■ What the task asks:
Write out each line of the entries below that holds the word "Lemma".

■ Stored items:
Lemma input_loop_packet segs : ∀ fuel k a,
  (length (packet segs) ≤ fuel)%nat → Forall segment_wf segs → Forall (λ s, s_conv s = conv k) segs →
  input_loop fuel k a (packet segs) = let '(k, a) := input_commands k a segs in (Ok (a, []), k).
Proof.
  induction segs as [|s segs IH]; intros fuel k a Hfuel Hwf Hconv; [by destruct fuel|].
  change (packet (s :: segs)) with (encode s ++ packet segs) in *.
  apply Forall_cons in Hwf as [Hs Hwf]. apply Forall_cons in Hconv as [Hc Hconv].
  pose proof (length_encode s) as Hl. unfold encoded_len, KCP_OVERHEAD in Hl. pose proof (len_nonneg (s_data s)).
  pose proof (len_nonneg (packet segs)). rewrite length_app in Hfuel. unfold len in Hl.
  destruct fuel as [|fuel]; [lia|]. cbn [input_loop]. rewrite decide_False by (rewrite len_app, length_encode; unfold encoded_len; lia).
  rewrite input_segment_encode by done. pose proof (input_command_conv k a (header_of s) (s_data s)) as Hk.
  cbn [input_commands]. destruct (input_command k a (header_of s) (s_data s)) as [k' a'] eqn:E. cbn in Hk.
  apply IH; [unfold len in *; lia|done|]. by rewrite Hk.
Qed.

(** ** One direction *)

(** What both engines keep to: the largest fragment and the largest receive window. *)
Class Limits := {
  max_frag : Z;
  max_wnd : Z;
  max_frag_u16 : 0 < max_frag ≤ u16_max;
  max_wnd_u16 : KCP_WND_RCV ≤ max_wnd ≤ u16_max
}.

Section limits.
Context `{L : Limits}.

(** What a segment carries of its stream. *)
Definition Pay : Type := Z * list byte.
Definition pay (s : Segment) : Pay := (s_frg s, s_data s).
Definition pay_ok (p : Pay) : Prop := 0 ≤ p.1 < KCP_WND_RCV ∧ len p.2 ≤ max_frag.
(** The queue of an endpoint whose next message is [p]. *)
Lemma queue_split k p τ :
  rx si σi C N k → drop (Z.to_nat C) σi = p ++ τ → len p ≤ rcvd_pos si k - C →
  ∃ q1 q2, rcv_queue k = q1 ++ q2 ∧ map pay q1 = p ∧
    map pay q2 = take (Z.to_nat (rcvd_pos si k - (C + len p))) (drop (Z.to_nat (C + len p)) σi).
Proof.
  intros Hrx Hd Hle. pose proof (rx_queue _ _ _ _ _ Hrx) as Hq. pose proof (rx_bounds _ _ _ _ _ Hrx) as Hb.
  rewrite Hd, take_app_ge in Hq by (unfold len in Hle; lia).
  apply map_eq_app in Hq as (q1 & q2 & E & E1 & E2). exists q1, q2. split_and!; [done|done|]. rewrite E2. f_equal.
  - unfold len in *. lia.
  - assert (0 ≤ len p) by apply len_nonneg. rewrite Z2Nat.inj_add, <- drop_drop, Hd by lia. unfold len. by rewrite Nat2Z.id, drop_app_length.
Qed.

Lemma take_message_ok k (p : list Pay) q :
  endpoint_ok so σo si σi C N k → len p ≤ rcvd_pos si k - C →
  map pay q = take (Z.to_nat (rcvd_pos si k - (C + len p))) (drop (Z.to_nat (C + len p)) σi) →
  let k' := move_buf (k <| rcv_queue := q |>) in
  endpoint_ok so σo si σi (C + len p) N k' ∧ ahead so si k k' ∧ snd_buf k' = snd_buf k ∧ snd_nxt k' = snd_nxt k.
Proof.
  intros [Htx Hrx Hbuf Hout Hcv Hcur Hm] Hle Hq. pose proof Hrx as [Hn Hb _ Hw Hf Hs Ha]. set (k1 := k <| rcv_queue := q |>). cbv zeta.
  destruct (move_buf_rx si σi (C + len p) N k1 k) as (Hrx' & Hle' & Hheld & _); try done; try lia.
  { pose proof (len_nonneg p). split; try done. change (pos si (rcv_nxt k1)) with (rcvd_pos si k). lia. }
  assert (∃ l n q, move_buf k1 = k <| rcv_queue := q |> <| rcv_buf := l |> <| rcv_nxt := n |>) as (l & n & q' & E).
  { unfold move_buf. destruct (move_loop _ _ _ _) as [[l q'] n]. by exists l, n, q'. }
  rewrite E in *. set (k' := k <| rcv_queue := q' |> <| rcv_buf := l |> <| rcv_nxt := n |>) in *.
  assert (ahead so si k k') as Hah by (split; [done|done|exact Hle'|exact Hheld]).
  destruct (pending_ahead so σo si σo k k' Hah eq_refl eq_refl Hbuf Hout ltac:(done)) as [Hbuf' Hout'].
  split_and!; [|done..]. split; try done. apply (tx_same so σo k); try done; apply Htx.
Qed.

■ Result of the exercise:
Lemma input_loop_packet segs : ∀ fuel k a,
Lemma queue_split k p τ :
Lemma take_message_ok k (p : list Pay) q :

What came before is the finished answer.